Wir sind Gemeinschaft. Die Qualität der Liebe unserer ME-Gemeinschaft kann man an der konkreten Bereitschaft und Fähigkeit ablesen, andere zu begleiten. Wo „Empfangen“, „Herausfordern“ und „Begleiten“ wirklich gelebt werden, wird Neues möglich.

Begleiten heißt, sich daran erinnern, dass Gemeinschaft auch von meinem Beitrag der Aufmerksamkeit, der Liebe und meiner aufmunternden Präsenz abhängt.

Begleiten heißt: hinzugehen zu den angebotenen Terminen, dort andere zu empfangen, sie zu bestätigen und ihnen zuzuhören. Weiterhin sie einzuladen, Schritte im Paar zu gehen, von denen wir erzählen, wie befreiend wir sie erfahren haben. Je mehr Liebe wir anbieten, desto reicher ist das Leben in der Dialoggruppe und in der größeren Gemeinschaft.

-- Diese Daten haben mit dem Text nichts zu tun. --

Definition Read8BigEndian (data : str) : res Z :=
  d0 ← get data 0; d1 ← get data 1; d2 ← get data 2; d3 ← get data 3;
  d4 ← get data 4; d5 ← get data 5; d6 ← get data 6; d7 ← get data 7;
  Ok (Z.lor (Z.lor (Z.lor (Z.lor (Z.lor (Z.lor (Z.lor (shl d0 56) (shl d1 48)) (shl d2 40)) (shl d3 32))
    (shl d4 24)) (shl d5 16)) (shl d6 8)) d7).
Definition Read8LittleEndian (data : str) : res Z :=
  d0 ← get data 0; d1 ← get data 1; d2 ← get data 2; d3 ← get data 3;
  d4 ← get data 4; d5 ← get data 5; d6 ← get data 6; d7 ← get data 7;
  Ok (Z.lor (Z.lor (Z.lor (Z.lor (Z.lor (Z.lor (Z.lor d0 (shl d1 8)) (shl d2 16)) (shl d3 24))
    (shl d4 32)) (shl d5 40)) (shl d6 48)) (shl d7 56)).
Definition Write8BigEndian (data : str) (val : Z) : res str :=
  data ← put data 0 (Z.shiftr val 56); data ← put data 1 (Z.shiftr val 48);
  data ← put data 2 (Z.shiftr val 40); data ← put data 3 (Z.shiftr val 32);
  data ← put data 4 (Z.shiftr val 24); data ← put data 5 (Z.shiftr val 16);
  data ← put data 6 (Z.shiftr val 8); put data 7 val.
Definition Write8LittleEndian (data : str) (val : Z) : res str :=
  data ← put data 0 val; data ← put data 1 (Z.shiftr val 8);
  data ← put data 2 (Z.shiftr val 16); data ← put data 3 (Z.shiftr val 24);
  data ← put data 4 (Z.shiftr val 32); data ← put data 5 (Z.shiftr val 40);
  data ← put data 6 (Z.shiftr val 48); put data 7 (Z.shiftr val 56).

(** ** Unsigned types: the specialization that applies, or the loop

    The static assertions admit [B <= n], and [B = 1] with [n = 1] only.  At [B = 1] with a
    wider type, which the class refuses to compile, the definitions below stand for no code;
    they give the single byte there, so that the theorems need not single the case out. *)
Definition ReadBigEndian (B : nat) (data : str) : res Z :=
  match B with
  | 1%nat => Read1 data | 2%nat => Read2BigEndian data | 4%nat => Read4BigEndian data
  | 8%nat => Read8BigEndian data | _ => InternalReadBigEndian B data
  end.
Definition ReadLittleEndian (B : nat) (data : str) : res Z :=
  match B with
  | 1%nat => Read1 data | 2%nat => Read2LittleEndian data | 4%nat => Read4LittleEndian data
  | 8%nat => Read8LittleEndian data | _ => InternalReadLittleEndian B data
  end.
Definition WriteBigEndian (B : nat) (data : str) (val : Z) : res str :=
  match B with
  | 1%nat => Write1 data val | 2%nat => Write2BigEndian data val | 4%nat => Write4BigEndian data val
  | 8%nat => Write8BigEndian data val | _ => WriteBigEndian_generic B data val
  end.
Definition WriteLittleEndian (B : nat) (data : str) (val : Z) : res str :=
  match B with
  | 1%nat => Write1 data val | 2%nat => Write2LittleEndian data val | 4%nat => Write4LittleEndian data val
  | 8%nat => Write8LittleEndian data val | _ => WriteLittleEndian_generic B data val
  end.

(** ** Signed types

    The bits are read as [T] and kept as the unsigned type of its size. *)
Definition ReinterpretAsSigned (unsigned_val : Z) : Z :=
  let mask := Z.shiftl 1 (8 * Z.of_nat n - 1) in
  if negb (Z.land unsigned_val mask =? 0)
  then Z.lor (Z.land unsigned_val (Z.lnot mask)) (- 2 ^ (8 * Z.of_nat n - 1))
  else unsigned_val.

(** The mask is computed with the [int] literal 1: a shift by its width or more is
    undefined. *)
Definition SignExtend (B : nat) (val : Z) : res Z :=
  let kMsb := u8 (Z.shiftr val (Z.of_nat ((B - 1) * 8))) in
  if negb (Z.land kMsb 128 =? 0) then
    let k := Z.of_nat (B mod n * 8) in
    _ ← defined (k <? 32);
    let kUsedBitsMask := wrapU (8 * Z.of_nat n) (i32 (Z.shiftl 1 k) - 1) in
    Ok (Z.lor (wrapU (8 * Z.of_nat n) (Z.lnot kUsedBitsMask)) val)
  else Ok val.

Definition signed_of (B : nat) (unsigned_val : Z) : res Z :=
  v ← (if bool_decide (B < n)%nat then SignExtend B unsigned_val else Ok unsigned_val);
  Ok (ReinterpretAsSigned v).

Definition ReadBigEndian_signed (B : nat) (data : str) : res Z := v ← ReadBigEndian B data; signed_of B v.
Definition ReadLittleEndian_signed (B : nat) (data : str) : res Z := v ← ReadLittleEndian B data; signed_of B v.

Definition ReinterpretAsUnsigned (val : Z) : Z := wrapU (8 * Z.of_nat n) val.
Definition WriteBigEndian_signed (B : nat) (data : str) (val : Z) : res str :=
  WriteBigEndian B data (ReinterpretAsUnsigned val).
Definition WriteLittleEndian_signed (B : nat) (data : str) (val : Z) : res str :=
  WriteLittleEndian B data (ReinterpretAsUnsigned val).
(** ** The loops *)
Lemma read_le_loop data m i val : (i + m <= n)%nat -> (i + m <= length data)%nat ->
  0 <= val < 256 ^ Z.of_nat i ->
  read_loop le_shift data (seq i m) val = Ok (val + 256 ^ Z.of_nat i * le_value (take m (drop i data))).
Proof.
  revert i val. induction m as [|m IH]; intros i val Hn Hl Hv; cbn [seq read_loop].
  { rewrite take_0. cbn. f_equal. lia. }
  destruct (lookup_lt_is_Some_2 data i ltac:(lia)) as [c Ec]. unfold get at 1. rewrite Ec. cbn [mbind res_bind].
  pose proof (code_range c) as Hc. rewrite (drop_S _ _ _ Ec). cbn [take le_value].
  assert (256 ^ Z.of_nat i = 2 ^ le_shift i) as E256
    by (unfold le_shift; rewrite Nat2Z.inj_mul, Z.mul_comm, Z.pow_mul_r by lia; done).
  assert (0 < 256 ^ Z.of_nat i) by (apply Z.pow_pos_nonneg; lia).
  assert (shl (code c) (le_shift i) = code c * 256 ^ Z.of_nat i) as Es.
  { unfold shl. rewrite Z.shiftl_mul_pow2, <- E256 by (unfold le_shift; lia). apply wrapU_id. unfold in_u.
    assert (256 ^ Z.of_nat (S i) <= 2 ^ (8 * Z.of_nat n)).
    { rewrite Z.pow_mul_r by lia. change (2 ^ 8) with 256. apply Z.pow_le_mono_r; lia. }
    rewrite Nat2Z.inj_succ, Z.pow_succ_r in * by lia. nia. }
  assert (Z.lor val (shl (code c) (le_shift i)) = val + code c * 256 ^ Z.of_nat i) as ->.
  { rewrite Es, E256, <- Z.shiftl_mul_pow2 by (unfold le_shift; lia).
    rewrite lor_shiftl by (rewrite <- ?E256; unfold le_shift; lia). rewrite Z.shiftl_mul_pow2, <- E256 by (unfold le_shift; lia). lia. }
  rewrite IH; [f_equal|lia|lia|]; rewrite ?Nat2Z.inj_succ, ?Z.pow_succ_r by lia; nia.
Qed.

Lemma be_value_cons c s : be_value (c :: s) = code c * 256 ^ Z.of_nat (length s) + be_value s.
Proof.
  unfold be_value. rewrite reverse_cons. rewrite <- (length_reverse s). generalize (reverse s). intros l.
  induction l as [|d l IH]; cbn [le_value app length]; [lia|].
  rewrite IH, Nat2Z.inj_succ, Z.pow_succ_r by lia. lia.
Qed.

Lemma read_be_loop data B m i V : (i + m = B)%nat -> (B <= n)%nat -> (B <= length data)%nat ->
  0 <= V -> V * 256 ^ Z.of_nat m < 2 ^ (8 * Z.of_nat n) ->
  read_loop (be_shift B) data (seq i m) (V * 256 ^ Z.of_nat m) =
    Ok (V * 256 ^ Z.of_nat m + be_value (take m (drop i data))).
Proof.
  revert i V. induction m as [|m IH]; intros i V HB Hn Hl HV Hb; cbn [seq read_loop].
  { rewrite take_0. cbn. f_equal. lia. }
  destruct (lookup_lt_is_Some_2 data i ltac:(lia)) as [c Ec]. unfold get at 1. rewrite Ec. cbn [mbind res_bind].
  pose proof (code_range c) as Hc. rewrite (drop_S _ _ _ Ec). cbn [take].
  rewrite be_value_cons, length_take, length_drop, Nat.min_l by lia.
  assert (256 ^ Z.of_nat m = 2 ^ be_shift B i) as E256.
  { unfold be_shift. replace ((B - 1 - i) * 8)%nat with (m * 8)%nat by lia.
    rewrite Nat2Z.inj_mul, Z.mul_comm, Z.pow_mul_r by lia; done. }
  assert (0 < 256 ^ Z.of_nat m) by (apply Z.pow_pos_nonneg; lia).
  assert (256 ^ Z.of_nat (S m) <= 2 ^ (8 * Z.of_nat n)) as Hle
    by (rewrite (Z.pow_mul_r 2 8) by lia; change (2 ^ 8) with 256; apply Z.pow_le_mono_r; lia).
  rewrite Nat2Z.inj_succ, Z.pow_succ_r in * by lia.
  assert (shl (code c) (be_shift B i) = Z.shiftl (code c) (be_shift B i)) as ->.
  { unfold shl. apply wrapU_id. unfold in_u. rewrite Z.shiftl_mul_pow2, <- E256 by (unfold be_shift; lia). nia. }
  assert (Z.lor (V * (256 * 256 ^ Z.of_nat m)) (Z.shiftl (code c) (be_shift B i)) =
          (V * 256 + code c) * 256 ^ Z.of_nat m) as ->.
  { replace (V * (256 * 256 ^ Z.of_nat m)) with (Z.shiftl (Z.shiftl V 8) (be_shift B i))
      by (rewrite !Z.shiftl_mul_pow2, <- E256 by (unfold be_shift; lia); lia).
    rewrite <- Z.shiftl_lor, Z.lor_comm, lor_shiftl by lia.
    rewrite Z.shiftl_mul_pow2, <- E256 by (unfold be_shift; lia). lia. }
  assert ((V * 256 + code c) * 256 ^ Z.of_nat m < 2 ^ (8 * Z.of_nat n)) as Hfit.
  { assert (2 ^ (8 * Z.of_nat n) = 256 ^ Z.of_nat (n - S m) * (256 * 256 ^ Z.of_nat m)) as E.
    { rewrite <- Z.pow_succ_r, <- Z.pow_add_r, Z.pow_mul_r by lia. change (2 ^ 8) with 256. f_equal. lia. }
    rewrite E in *. assert (V < 256 ^ Z.of_nat (n - S m)) by nia. nia. }
  rewrite IH by (try done; lia). f_equal. lia.
Qed.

Alles Leben ist Begegnung (Martin Buber). In der Begegnung miteinander (im Paar, in der Dialoggruppe, in der Gemeinschaft) beschenken, bereichern, befruchten wir uns gegenseitig. Wir dürfen erleben, dass ein ehrliches und respektvolles Begleiten uns neue Horizonte eröffnet und uns für Erfahrungen weit werden lässt, zu denen wir bisher keinen Zugang hatten.

Das Evangelium sagt: Ich bin gekommen, damit ihr das Leben habt und es in Fülle habt.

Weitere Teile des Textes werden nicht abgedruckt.